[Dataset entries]
»»
(* ===== verification/CoordRules.v ===== *)
(** * Small rule books of the coordinator

    [permissions.rs], [tailnet_lock.rs], [connectors.rs], [https_services.rs] and
    [https_fallback.rs] of [blaktail-coord/src].  HMAC-SHA256, base64 decoding and
    URL parsing are arguments of the definitions that use them.  Error messages are
    constructors with the values the messages show. *)

From S2P Require Import Prelude Text Net Policy Ipam CoordAcl.

(** ** Permissions *)

Inductive Permission :=
| ViewNetwork | ManagePeers | ManageJoinKeys | ManageNetworks | ManagePolicy | ManageDns | ManageServices
| ViewAudit | ExportAudit | ManageIntegrations | ManageApiClients | ManageSecurity | ViewOperations
| ManageAgentGateway | ViewAgentUsage | UseRemoteSessions | ManageRemoteJobs | ManagePublicIngress.

Definition can (self : Role) (permission : Permission) : bool :=
  match self with
  | Owner => true
  | Admin =>
      match permission with
      | ManageSecurity | ManageApiClients | ViewOperations | ManageRemoteJobs | ManagePublicIngress => false
      | _ => true
      end
  | NetworkAdmin =>
      match permission with
      | ViewNetwork | ManagePeers | ManageJoinKeys | ManageNetworks | ManagePolicy | ManageDns | ManageServices
      | ViewAudit | UseRemoteSessions => true
      | _ => false
      end
  | Auditor =>
      match permission with
      | ViewNetwork | ViewAudit | ExportAudit | ViewOperations | ViewAgentUsage => true
      | _ => false
      end
  | Member => match permission with ViewNetwork | ViewAudit => true | _ => false end
  end.

Inductive Refused := ForbiddenRole.

(** [require]: only the session's role is consulted. *)
Definition require (session_role : Role) (permission : Permission) : result Refused () :=
  if can session_role permission then Ok () else Err ForbiddenRole.

(** ** Admission statements *)

Module Admission.

Definition ADMISSION_PROTO_VERSION : Z := 1.

Inductive AdmissionError :=
| EmptySecret | BadSignature | BadSignatureEncoding
| OrgMismatch (expected found : str)
| StaleEpoch (found minimum : Z)
| OutsideWindow (now from to : Z)
| InvalidWindow (from to : Z)
| UnsupportedVersion (found : Z)
| BadPubkey.

Record AdmissionStatement := mkAdmissionStatement {
  org_id : str;
  node_id : str;
  pubkey_b64 : str;
  epoch : Z;
  valid_from : Z;
  valid_to : Z;
  proto_version : Z
}.

Definition canonical (stmt : AdmissionStatement) : str :=
  lit "blaktail-admission-v1|" ++ org_id stmt ++ lit "|" ++ node_id stmt ++ lit "|" ++ pubkey_b64 stmt ++ lit "|"
  ++ dec (epoch stmt) ++ lit "|" ++ dec_signed (valid_from stmt) ++ lit "|" ++ dec_signed (valid_to stmt) ++ lit "|"
  ++ dec (proto_version stmt).

Definition encode_hex (bs : bytes) : str :=
  flat_map (λ b, [from_digit (Z.shiftr b 4); from_digit (Z.land b 0x0f)]) bs.

Definition nybble (c : Z) : result AdmissionError Z :=
  if (48 <=? c) && (c <=? 57) then Ok (c - 48)
  else if (97 <=? c) && (c <=? 102) then Ok (c - 97 + 10)
  else if (65 <=? c) && (c <=? 70) then Ok (c - 65 + 10)
  else Err BadSignatureEncoding.

(** [bytes.as_chunks::<2>().0]: the whole pairs. *)
Fixpoint decode_pairs (s : str) : result AdmissionError bytes :=
  match s with
  | a :: b :: s =>
      let? hi := nybble a in
      let? lo := nybble b in
      let? rest := decode_pairs s in
      Ok (Z.lor (Z.shiftl hi 4) lo :: rest)
  | _ => Ok []
  end.

Definition decode_hex (text : str) : result AdmissionError bytes :=
  if negb (Nat.even (length text)) || (length text =? 0)%nat then Err BadSignatureEncoding
  else decode_pairs text.

Section lock.
(** HMAC-SHA256 of a message under a key, and whether a text is standard base64. *)
Context (hmac : bytes → str → bytes) (base64_ok : str → bool).

Definition sign_admission (stmt : AdmissionStatement) (root_secret : bytes) : str :=
  encode_hex (hmac root_secret (canonical stmt)).

Definition verify_admission (stmt : AdmissionStatement) (signature_hex : str) (root_secret : bytes)
    (expected_org_id : str) (min_epoch now_secs : Z) : result AdmissionError () :=
  let? _ := reject_if (length root_secret =? 0)%nat EmptySecret in
  let? _ := reject_if (negb (base64_ok (trim (pubkey_b64 stmt)))) BadPubkey in
  let? presented := decode_hex (trim signature_hex) in
  let? _ := reject_if (negb (bool_decide (presented = hmac root_secret (canonical stmt)))) BadSignature in
  let? _ := reject_if (negb (bool_decide (org_id stmt = expected_org_id))) (OrgMismatch expected_org_id (org_id stmt)) in
  let? _ := reject_if (negb (proto_version stmt =? ADMISSION_PROTO_VERSION)) (UnsupportedVersion (proto_version stmt)) in
  let? _ := reject_if (epoch stmt <? min_epoch) (StaleEpoch (epoch stmt) min_epoch) in
  let? _ := reject_if (valid_to stmt <? valid_from stmt) (InvalidWindow (valid_from stmt) (valid_to stmt)) in
  reject_if ((now_secs <? valid_from stmt) || (valid_to stmt <? now_secs))
    (OutsideWindow now_secs (valid_from stmt) (valid_to stmt)).

End lock.
End Admission.

(** ** Connector definitions *)

Module AppDefs.

Definition MAX_APP_PORTS : nat := 32.
Definition METADATA_IPS : list str := [lit "169.254.169.254"; lit "100.100.100.200"].

Inductive ConnectorError :=
| EmptyName | NoHostnames | Wildcard (h : str) | SingleLabel (h : str) | BadHostname (h : str)
| NoPorts | OverbroadPorts (found : nat) | BadPort (p : Z) | NoProtocols | BadProtocol (p : str)
| UnapprovedHost (h : str) | NoAddresses (h : str) | BadAddress (a : str) | NonHostPrefix (a : str)
| UnsafeAddress (a reason : str).

Record AppDef := mkAppDef {
  name : str;
  exact_hostnames : list str;
  ports : list Z;
  protocols : list str
}.

Definition bad_label (label : str) : bool :=
  (length label =? 0)%nat || (63 <? length label)%nat
  || negb (forallb (λ b, is_ascii_alphanumeric b || (b =? 45)) label)
  || starts_with (lit "-") label || ends_with (lit "-") label.

Definition normalise_host (host : str) : str := to_ascii_lowercase (trim_end_matches 46 (trim host)).

Definition validate_hostname (host : str) : result ConnectorError () :=
  let? _ := reject_if (contains_char 42 host) (Wildcard host) in
  let lower := normalise_host host in
  let? _ := reject_if ((length lower =? 0)%nat || (253 <? length lower)%nat) (BadHostname host) in
  let? _ := reject_if (negb (contains_char 46 lower)) (SingleLabel host) in
  let? _ := try_each (λ label, reject_if (bad_label label) (BadHostname host)) (split 46 lower) in
  let tld := default [] (last (split 46 lower)) in
  reject_if ((length tld <? 2)%nat || negb (existsb is_ascii_alphabetic tld)) (SingleLabel host).

Definition validate_app (app : AppDef) : result ConnectorError () :=
  let? _ := reject_if (length (trim (name app)) =? 0)%nat EmptyName in
  let? _ := reject_if (length (exact_hostnames app) =? 0)%nat NoHostnames in
  let? _ := try_each validate_hostname (exact_hostnames app) in
  let? _ := reject_if (length (ports app) =? 0)%nat NoPorts in
  let? _ := reject_if (MAX_APP_PORTS <? length (ports app))%nat (OverbroadPorts (length (ports app))) in
  let? _ := try_each (λ port, reject_if (port =? 0) (BadPort port)) (ports app) in
  let? _ := reject_if (length (protocols app) =? 0)%nat NoProtocols in
  try_each (λ proto, reject_if (negb (seq_b (to_ascii_lowercase proto) "tcp" || seq_b (to_ascii_lowercase proto) "udp"))
                       (BadProtocol proto)) (protocols app).

Record Resolution := mkResolution { host : str; addrs : list str }.

Definition parse_host_addr (raw : str) : result ConnectorError IpAddr :=
  let text := trim raw in
  match split_once 47 text with
  | Some (ip_s, prefix_s) =>
      let? ip := ok_or (parse_ip (trim ip_s)) (BadAddress raw) in
      let? prefix := ok_or (parse_u8 (trim prefix_s)) (NonHostPrefix raw) in
      let host_prefix := (is_ipv4 ip && (prefix =? 32)) || (is_ipv6 ip && (prefix =? 128)) in
      if negb host_prefix then Err (NonHostPrefix raw) else Ok ip
  | None => ok_or (parse_ip text) (BadAddress raw)
  end.

Definition unsafe_reason (ip : IpAddr) : option str :=
  if existsb (λ m, bool_decide (m = show_ip ip)) METADATA_IPS then Some (lit "cloud metadata endpoint")
  else if is_loopback ip then Some (lit "loopback")
  else if is_unspecified ip then Some (lit "unspecified")
  else if is_multicast ip then Some (lit "multicast")
  else match ip with
       | V4 v => if (v / 2 ^ 24 =? 169) && ((v / 2 ^ 16) mod 256 =? 254) then Some (lit "link-local") else None
       | V6 v => if Z.land (v / 2 ^ 112) 0xffc0 =? 0xfe80 then Some (lit "link-local") else None
       end.

Definition safe_addr (raw : str) : result ConnectorError IpAddr :=
  let? ip := parse_host_addr raw in
  match unsafe_reason ip with
  | Some reason => Err (UnsafeAddress raw reason)
  | None => Ok ip
  end.

Definition validate_for_app (r : Resolution) (app : AppDef) : result ConnectorError () :=
  let? _ := reject_if (negb (bool_decide (normalise_host (host r) ∈ map normalise_host (exact_hostnames app))))
              (UnapprovedHost (host r)) in
  let? _ := reject_if (length (addrs r) =? 0)%nat (NoAddresses (host r)) in
  try_each (λ raw, let? _ := safe_addr raw in Ok ()) (addrs r).

Definition host_routes (addrs : list str) : result ConnectorError (list str) :=
  try_collect (λ raw, let? ip := safe_addr raw in
                      Ok (match ip with V4 _ => show_ip ip ++ lit "/32" | V6 _ => show_ip ip ++ lit "/128" end)) addrs.

(** Hash sets of texts, compared as sets. *)
Definition rebinding_detected (previous current : Resolution) : bool :=
  if negb (bool_decide (normalise_host (host previous) = normalise_host (host current))) then false
  else
    let old := map (λ a, to_ascii_lowercase (trim a)) (addrs previous) in
    let new := map (λ a, to_ascii_lowercase (trim a)) (addrs current) in
    negb (length old =? 0)%nat && negb (length new =? 0)%nat && forallb (λ a, negb (bool_decide (a ∈ new))) old.

(** A later resolution of the same host replaces an earlier one. *)
Definition index_resolutions (prior : list Resolution) : gmap str Resolution :=
  foldl (λ m r, <[normalise_host (host r) := r]> m) ∅ prior.

End AppDefs.

(** ** HTTPS services *)

Module Https.

Inductive ServiceError :=
| InvalidName (n : str) | NameCollision (n : str) | EmptyOrg | EmptyTarget | BadPort (p : Z) | BadRevision (r : Z)
| PrivateKeyPresent | BadCsr | BindingMismatch (expected found : str).

Record ServiceDef := mkServiceDef {
  org_id : str;
  service_name : str;
  target_node : str;
  port : Z;
  revision : Z
}.

Definition edge (b : Z) : bool := is_ascii_lowercase b || is_ascii_digit b.

Definition validate_service_name (name : str) (reserved : list str) : result ServiceError () :=
  let? _ := reject_if ((length name <? 3)%nat || (63 <? length name)%nat) (InvalidName name) in
  let? _ := reject_if (negb (edge (default 0 (head name))) || negb (edge (default 0 (last name)))) (InvalidName name) in
  let? _ := reject_if (negb (forallb (λ b, is_ascii_lowercase b || is_ascii_digit b || (b =? 45)) name)) (InvalidName name) in
  reject_if (seq_b name "localhost" || existsb (λ r, eq_ignore_ascii_case r name) reserved) (NameCollision name).

Definition validate_service (def : ServiceDef) (reserved : list str) : result ServiceError () :=
  let? _ := reject_if (length (trim (org_id def)) =? 0)%nat EmptyOrg in
  let? _ := reject_if (length (trim (target_node def)) =? 0)%nat EmptyTarget in
  let? _ := reject_if (port def =? 0) (BadPort (port def)) in
  let? _ := reject_if (revision def <? 1) (BadRevision (revision def)) in
  validate_service_name (service_name def) reserved.

Record CsrRequest := mkCsrRequest {
  csr_org_id : str;
  csr_service_name : str;
  csr_target_node : str;
  csr_pem : str;
  private_key : option str
}.

Definition validate_csr (r : CsrRequest) (reserved : list str) : result ServiceError () :=
  let? _ := reject_if (match private_key r with Some k => negb (length (trim k) =? 0)%nat | None => false end)
              PrivateKeyPresent in
  let? _ := reject_if (negb (contains_str (lit "BEGIN CERTIFICATE REQUEST") (csr_pem r))) BadCsr in
  let? _ := validate_service_name (csr_service_name r) reserved in
  let? _ := reject_if (length (trim (csr_org_id r)) =? 0)%nat EmptyOrg in
  reject_if (length (trim (csr_target_node r)) =? 0)%nat EmptyTarget.

Record CertBinding := mkCertBinding { b_org_id : str; b_service_name : str; b_node_id : str }.

Definition check_cert_binding (def : ServiceDef) (binding : CertBinding) : result ServiceError () :=
  try_each (λ '(expected, found, what),
              reject_if (negb (bool_decide (expected = found)))
                (BindingMismatch (what ++ lit "=" ++ expected) (what ++ lit "=" ++ found)))
    [(org_id def, b_org_id binding, lit "org"); (service_name def, b_service_name binding, lit "service");
     (target_node def, b_node_id binding, lit "node")].

(** ** The HTTPS fallback ladder *)

Definition LADDER_FAIL_THRESHOLD : Z := 3.

Inductive FallbackError := BadUrl (u : str) | NonHttps (u : str) | NonAuHost (u : str) | Credentials (u : str).

Inductive TransportLadder := Direct | UdpRelay | HttpsRelay.

Definition next_transport (current : TransportLadder) (direct_ok udp_ok : bool) (consecutive_failures : Z) : TransportLadder :=
  if consecutive_failures <? LADDER_FAIL_THRESHOLD then current
  else if direct_ok then Direct
  else if udp_ok then UdpRelay
  else HttpsRelay.

(** What the code reads of a parsed URL. *)
Record Url := mkUrl { scheme : str; host_str : option str; username : str; password : option str }.

Definition approved_endpoint (parse_url : str → option Url) (url : str) : result FallbackError () :=
  let? parsed := ok_or (parse_url url) (BadUrl url) in
  let? h := ok_or (host_str parsed) (NonAuHost url) in
  let h := to_ascii_lowercase h in
  let? _ := reject_if (negb (length (username parsed) =? 0)%nat || bool_decide (is_Some (password parsed))) (Credentials url) in
  let loopback := seq_b h "localhost" || seq_b h "127.0.0.1" in
  let? _ := reject_if (negb (seq_b (scheme parsed) "https") && negb (loopback && seq_b (scheme parsed) "http")) (NonHttps url) in
  if loopback then Ok ()
  else if seq_b h "au" || ends_with (lit ".au") h then Ok ()
  else Err (NonAuHost url).

End Https.
Section admission.
Context (hmac : bytes → str → bytes) (base64_ok : str → bool).
Context (hmac_bytes : ∀ k m, wf_bytes (hmac k m) ∧ hmac k m ≠ []).
Context (hmac_binds : ∀ k m m', wf_bytes m → wf_bytes m' → hmac k m = hmac k m' → m = m').
Context (base64_alphabet : ∀ s, base64_ok s = true → 124 ∉ s).

Lemma verified stmt sig secret org min_epoch now :
  verify_admission hmac base64_ok stmt sig secret org min_epoch now = Ok () ↔
  secret ≠ [] ∧ base64_ok (trim (pubkey_b64 stmt)) = true ∧ decode_hex (trim sig) = Ok (hmac secret (canonical stmt)) ∧
  org_id stmt = org ∧ proto_version stmt = ADMISSION_PROTO_VERSION ∧ min_epoch ≤ epoch stmt ∧
  valid_from stmt ≤ now ≤ valid_to stmt.
Proof using.
  unfold verify_admission. rw !then_ok !reject_if_ok. destruct (decode_hex (trim sig)) as [p|e]; cbn [result_bind].
  2: { split; [by intros (_ & _ & ?)|]. by intros (_ & _ & ? & _). }
  rw !then_ok !reject_if_ok !negb_false_iff !bool_decide_eq_true Z.eqb_eq Nat.eqb_neq orb_false_iff !Z.ltb_ge length_zero_iff_nil.
  split; [intros (? & ? & -> & ? & ? & ? & ? & ?)|intros (? & ? & [= ->] & ? & ? & ? & ?)]; split_and!; try done; lia.
Qed.

(** A signature admits the node it was made for and no other: a signature made
    for one statement verifies for another statement of the same organisation only
    if the two are the same, within the version, epoch and time the verifier
    accepts; and for its own statement it does verify there. *)
Theorem admission_binds_statement (signed stmt : AdmissionStatement) (secret : bytes) (org : str) (min_epoch now : Z)
    (Hsecret : secret ≠ []) (Hwf : wf_statement signed ∧ wf_statement stmt)
    (Hkey : base64_ok (trim (pubkey_b64 signed)) = true) (Horg : org_id signed = org) :
  verify_admission hmac base64_ok stmt (sign_admission hmac signed secret) secret org min_epoch now = Ok () ↔
  stmt = signed ∧ proto_version stmt = ADMISSION_PROTO_VERSION ∧ min_epoch ≤ epoch stmt ∧
  valid_from stmt ≤ now ≤ valid_to stmt.
Proof using hmac_bytes hmac_binds base64_alphabet.
  destruct (hmac_bytes secret (canonical signed)) as [Hb Hn]. rw verified.
  assert (decode_hex (trim (sign_admission hmac signed secret)) = Ok (hmac secret (canonical signed))) as ->
    by by apply decode_encode.
  assert (∀ s, base64_ok (trim (pubkey_b64 s)) = true → 124 ∉ pubkey_b64 s) as Hbar.
  { intros s Hs Hin. apply (base64_alphabet _ Hs). apply trim_elem; [|done]. by apply (bool_decide_unpack _); vm_compute. }
  split.
  - intros (_ & Hk & Hc & Ho & Hrest). split; [|done]. injection Hc as Hc. apply hmac_binds in Hc; [|apply canonical_wf, Hwf..].
    symmetry. apply canonical_inj; [apply Hwf..|by apply Hbar|by apply Hbar|congruence|done].
  - intros (-> & Hrest). by split_and!; try apply Hrest.
Qed.

End admission.

(** The separator is not escaped: with a bar in the organisation id, the
    signature of a statement for one organisation admits another node to another
    organisation. *)
Theorem separator_crosses_orgs (hmac : bytes → str → bytes) (base64_ok : str → bool) :
  let signed := mkAdmissionStatement (lit "a|b") (lit "c") (lit "AAAA") 1 0 10 1 in
  let other := mkAdmissionStatement (lit "a") (lit "b|c") (lit "AAAA") 1 0 10 1 in
  ∀ secret sig, verify_admission hmac base64_ok signed sig secret (lit "a|b") 0 5 =
                verify_admission hmac base64_ok other sig secret (lit "a") 0 5.
Proof.
  intros signed other secret sig. unfold verify_admission. change (canonical other) with (canonical signed).
  change (pubkey_b64 other) with (pubkey_b64 signed). by repeat (destruct (reject_if _ _); [|done]; cbn [result_bind]).
Qed.

(** An injective stand-in for the tag of a message. *)
Definition tag_sample (key : bytes) (m : str) : bytes := 1 :: map (λ c, c mod 256) m.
««
Aim of the exercise: From the data above, output only the lines between the line containing "Definition validate_service (def" and the line containing "PrivateKeyPresent in", inclusive, exactly as written.

Task solution:
Definition validate_service (def : ServiceDef) (reserved : list str) : result ServiceError () :=
  let? _ := reject_if (length (trim (org_id def)) =? 0)%nat EmptyOrg in
  let? _ := reject_if (length (trim (target_node def)) =? 0)%nat EmptyTarget in
  let? _ := reject_if (port def =? 0) (BadPort (port def)) in
  let? _ := reject_if (revision def <? 1) (BadRevision (revision def)) in
  validate_service_name (service_name def) reserved.

Record CsrRequest := mkCsrRequest {
  csr_org_id : str;
  csr_service_name : str;
  csr_target_node : str;
  csr_pem : str;
  private_key : option str
}.

Definition validate_csr (r : CsrRequest) (reserved : list str) : result ServiceError () :=
  let? _ := reject_if (match private_key r with Some k => negb (length (trim k) =? 0)%nat | None => false end)
              PrivateKeyPresent in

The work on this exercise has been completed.